(* ===== verification/WalletHistory.v ===== *)
(** Histories of the wallet: every operation that writes its tables as an event,
    executed in any order; an operation that raises leaves the tables as they were.
    The theorems hold of the tables after any history. *)

From S2P Require Import Prelude Tables Decimal DecimalLaws Ledger RegulatoryVolume KycLimits.
From S2P Require Import WalletService LedgerLaws Bank WalletLaws.

Local Open Scope Z_scope.

Import LedgerRepository WalletService.

(** The operations that write; each carries the environment it runs in. *)
Inductive event : Type :=
  | EDeposit (env : wallet_env) (q : deposit_request)
  | EWithdraw (env : wallet_env) (q : withdraw_request)
  | ETransfer (env : wallet_env) (q : transfer_request)
  | EFreeze (at_ : Z) (account_id reason : string)
  | EUnfreeze (account_id : string)
  | EResetDaily (at_ : Z) (account_id : string)
  | EResetMonthly (at_ : Z) (account_id : string)
  | EOpenAccount (a : account)
  | EUsers (l : list pin_user)                     (* users and their PINs *)
  | ECommissions (l : list commission)             (* payouts *)
  | EApprove (id : Z)
  | EReject (id : Z) (reason : string)
  | EPayoutComplete (reference : string)
  | EPayoutFailed (reference : string).

Section history.
Context `{KycService} `{FraudScorer} `{FxRates} `{PinHash}.

Definition exec (e : event) (s : store) : outcome store :=
  match e with
  | EDeposit env q => let* p := deposit env q s in Ok p.1
  | EWithdraw env q => let* p := withdraw env q s in Ok p.1
  | ETransfer env q => let* p := transfer env q s in Ok p.1
  | EFreeze t id reason => Ok (AccountRepository.freeze_account t id reason s).1
  | EUnfreeze id => Ok (AccountRepository.unfreeze_account id s).1
  | EResetDaily t id => Ok (AccountRepository.reset_daily_volume t id s).1
  | EResetMonthly t id => Ok (AccountRepository.reset_monthly_volume t id s).1
  | EOpenAccount a =>
      require bool_decide (AccountRepository.get_by_id s (ac_id a) = None) && owner_ok (ac_info a)
        else IntegrityError ;;
      Ok (with_accounts (st_accounts s ++ [a]) s)
  | EUsers l => Ok (with_users l s)
  | ECommissions l => Ok (with_commissions l s)
  | EApprove id => Ok (TransactionReview.approve_transaction id s).1
  | EReject id reason => Ok (TransactionReview.reject_transaction id reason s).1
  | EPayoutComplete k => Ok (TransactionReview._mark_payout_complete k s)
  | EPayoutFailed k => Ok (TransactionReview._mark_payout_failed k s)
  end.

(** A failed operation is rolled back. *)
Definition do (e : event) (s : store) : store :=
  match exec e s with Ok s' => s' | Err _ => s end.

Fixpoint history (es : list event) (s : store) : store :=
  match es with
  | [] => s
  | e :: es => history es (do e s)
  end.

Lemma history_app es1 es2 s : history (es1 ++ es2) s = history es2 (history es1 s).
Proof. revert s. induction es1 as [|e es IH]; intros s; [done|]. simpl. apply IH. Qed.

(** An invariant of every successful event holds after every history. *)
Lemma history_invariant (P : store -> Prop) :
  (forall e s s', P s -> exec e s = Ok s' -> P s') -> forall es s, P s -> P (history es s).
Proof.
  intros Hstep es. induction es as [|e es IH]; intros s Hs; [done|]. simpl. apply IH.
  unfold do. destruct (exec e s) eqn:He; [by eapply Hstep|done].
Qed.

(** Events other than the three operations leave the entries alone. *)
Definition posting (e : event) : bool :=
  match e with EDeposit _ _ | EWithdraw _ _ | ETransfer _ _ => true | _ => false end.

Lemma write_account_frame f id s : st_entries (AccountRepository.write_account f id s).1 = st_entries s.
Proof. unfold AccountRepository.write_account. by destruct (AccountRepository.get_by_id s id). Qed.

Lemma review_frame st reason id s : st_entries (TransactionReview.review st reason id s).1 = st_entries s.
Proof.
  unfold TransactionReview.review. destruct (TransactionRepository.get_by_id s id) as [t|]; [|done].
  by destruct (bool_decide _).
Qed.

Lemma payout_frame st k s : st_entries (TransactionReview.mark_payout st k s) = st_entries s.
Proof.
  unfold TransactionReview.mark_payout. destruct (String.eqb k ""); [done|].
  destruct (TransactionRepository.get_by_client_request_id s (Some k)) as [t|]; [|done].
  by destruct (bool_decide _).
Qed.

Lemma exec_frame e s s' : posting e = false -> exec e s = Ok s' -> st_entries s' = st_entries s.
Proof.
  intros Hp He. destruct e; try done; simpl in He;
    try (injection He as <-; first [apply write_account_frame | apply review_frame | apply payout_frame | done]).
  guard He as Hb. by simplify_eq.
Qed.

(** * Refinement *)

(** The amounts the ledger holds, as a bank. *)
Definition bank_of (s : store) : bank := balance s.

(** The fee of a transfer, if any, is not negative and in the home currency of the
    sender: the balance check adds it to the debit whatever its currency is. *)
Definition fee_covered (s : store) (e : event) : Prop :=
  match e with
  | ETransfer _ q =>
      forall from f, AccountRepository.get_by_id s (tq_from_account_id q) = Some from ->
        tq_platform_fee q = Some f -> 0 <= coef f /\ fee_currency q = ac_currency from
  | _ => True
  end.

§ EXERCISE REQUIREMENTS: Whenever a line above holds the word "ETransfer", include it in your count, and report nothing but that count.

§ ANSWER SPACE: 4